For this exercise, write out exactly the lines from the line containing "- replace (55296" through the last line of the records, and no other lines.

Records from a dataset:
[Start of section]

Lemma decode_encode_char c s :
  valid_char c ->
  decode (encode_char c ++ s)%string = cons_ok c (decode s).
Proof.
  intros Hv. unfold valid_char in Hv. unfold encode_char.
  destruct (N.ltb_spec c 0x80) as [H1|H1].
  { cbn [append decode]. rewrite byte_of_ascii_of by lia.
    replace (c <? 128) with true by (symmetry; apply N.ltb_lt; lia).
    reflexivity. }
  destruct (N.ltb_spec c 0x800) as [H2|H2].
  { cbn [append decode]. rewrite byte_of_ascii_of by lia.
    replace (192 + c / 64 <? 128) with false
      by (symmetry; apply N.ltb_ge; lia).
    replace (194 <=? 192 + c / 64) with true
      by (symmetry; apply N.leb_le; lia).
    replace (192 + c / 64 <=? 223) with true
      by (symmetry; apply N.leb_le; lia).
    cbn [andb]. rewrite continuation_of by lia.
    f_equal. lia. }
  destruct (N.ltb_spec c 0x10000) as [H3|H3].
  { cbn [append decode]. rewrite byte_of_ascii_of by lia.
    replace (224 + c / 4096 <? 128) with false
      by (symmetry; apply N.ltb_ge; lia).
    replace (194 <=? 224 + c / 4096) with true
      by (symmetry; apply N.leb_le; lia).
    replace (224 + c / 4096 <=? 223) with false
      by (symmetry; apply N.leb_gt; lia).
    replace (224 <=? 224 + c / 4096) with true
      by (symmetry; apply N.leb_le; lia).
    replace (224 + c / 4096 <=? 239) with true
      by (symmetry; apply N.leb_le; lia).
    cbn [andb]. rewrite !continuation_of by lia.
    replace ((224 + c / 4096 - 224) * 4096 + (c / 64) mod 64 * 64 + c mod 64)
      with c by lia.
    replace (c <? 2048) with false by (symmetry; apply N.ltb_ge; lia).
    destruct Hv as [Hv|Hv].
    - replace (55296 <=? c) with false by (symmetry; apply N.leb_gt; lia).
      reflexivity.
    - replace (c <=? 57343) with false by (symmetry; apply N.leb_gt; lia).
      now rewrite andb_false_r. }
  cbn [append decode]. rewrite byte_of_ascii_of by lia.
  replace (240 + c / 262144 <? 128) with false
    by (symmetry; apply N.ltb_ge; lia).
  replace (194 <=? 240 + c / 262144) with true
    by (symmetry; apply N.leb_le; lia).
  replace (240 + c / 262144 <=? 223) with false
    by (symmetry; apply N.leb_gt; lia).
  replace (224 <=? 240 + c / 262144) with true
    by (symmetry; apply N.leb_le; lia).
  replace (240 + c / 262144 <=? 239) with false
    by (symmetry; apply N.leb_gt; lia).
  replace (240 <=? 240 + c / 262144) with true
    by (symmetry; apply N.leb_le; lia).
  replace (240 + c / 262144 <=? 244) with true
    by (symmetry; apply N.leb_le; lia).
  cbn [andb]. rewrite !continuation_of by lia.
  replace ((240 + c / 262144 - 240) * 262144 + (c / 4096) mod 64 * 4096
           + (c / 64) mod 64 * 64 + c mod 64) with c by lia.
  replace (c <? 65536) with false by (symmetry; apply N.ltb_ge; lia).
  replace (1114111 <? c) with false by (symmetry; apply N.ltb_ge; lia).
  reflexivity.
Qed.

[End of section]

Answer space:
    - replace (55296 <=? c) with false by (symmetry; apply N.leb_gt; lia).
      reflexivity.
    - replace (c <=? 57343) with false by (symmetry; apply N.leb_gt; lia).
      now rewrite andb_false_r. }
  cbn [append decode]. rewrite byte_of_ascii_of by lia.
  replace (240 + c / 262144 <? 128) with false
    by (symmetry; apply N.ltb_ge; lia).
  replace (194 <=? 240 + c / 262144) with true
    by (symmetry; apply N.leb_le; lia).
  replace (240 + c / 262144 <=? 223) with false
    by (symmetry; apply N.leb_gt; lia).
  replace (224 <=? 240 + c / 262144) with true
    by (symmetry; apply N.leb_le; lia).
  replace (240 + c / 262144 <=? 239) with false
    by (symmetry; apply N.leb_gt; lia).
  replace (240 <=? 240 + c / 262144) with true
    by (symmetry; apply N.leb_le; lia).
  replace (240 + c / 262144 <=? 244) with true
    by (symmetry; apply N.leb_le; lia).
  cbn [andb]. rewrite !continuation_of by lia.
  replace ((240 + c / 262144 - 240) * 262144 + (c / 4096) mod 64 * 4096
           + (c / 64) mod 64 * 64 + c mod 64) with c by lia.
  replace (c <? 65536) with false by (symmetry; apply N.ltb_ge; lia).
  replace (1114111 <? c) with false by (symmetry; apply N.ltb_ge; lia).
  reflexivity.
Qed.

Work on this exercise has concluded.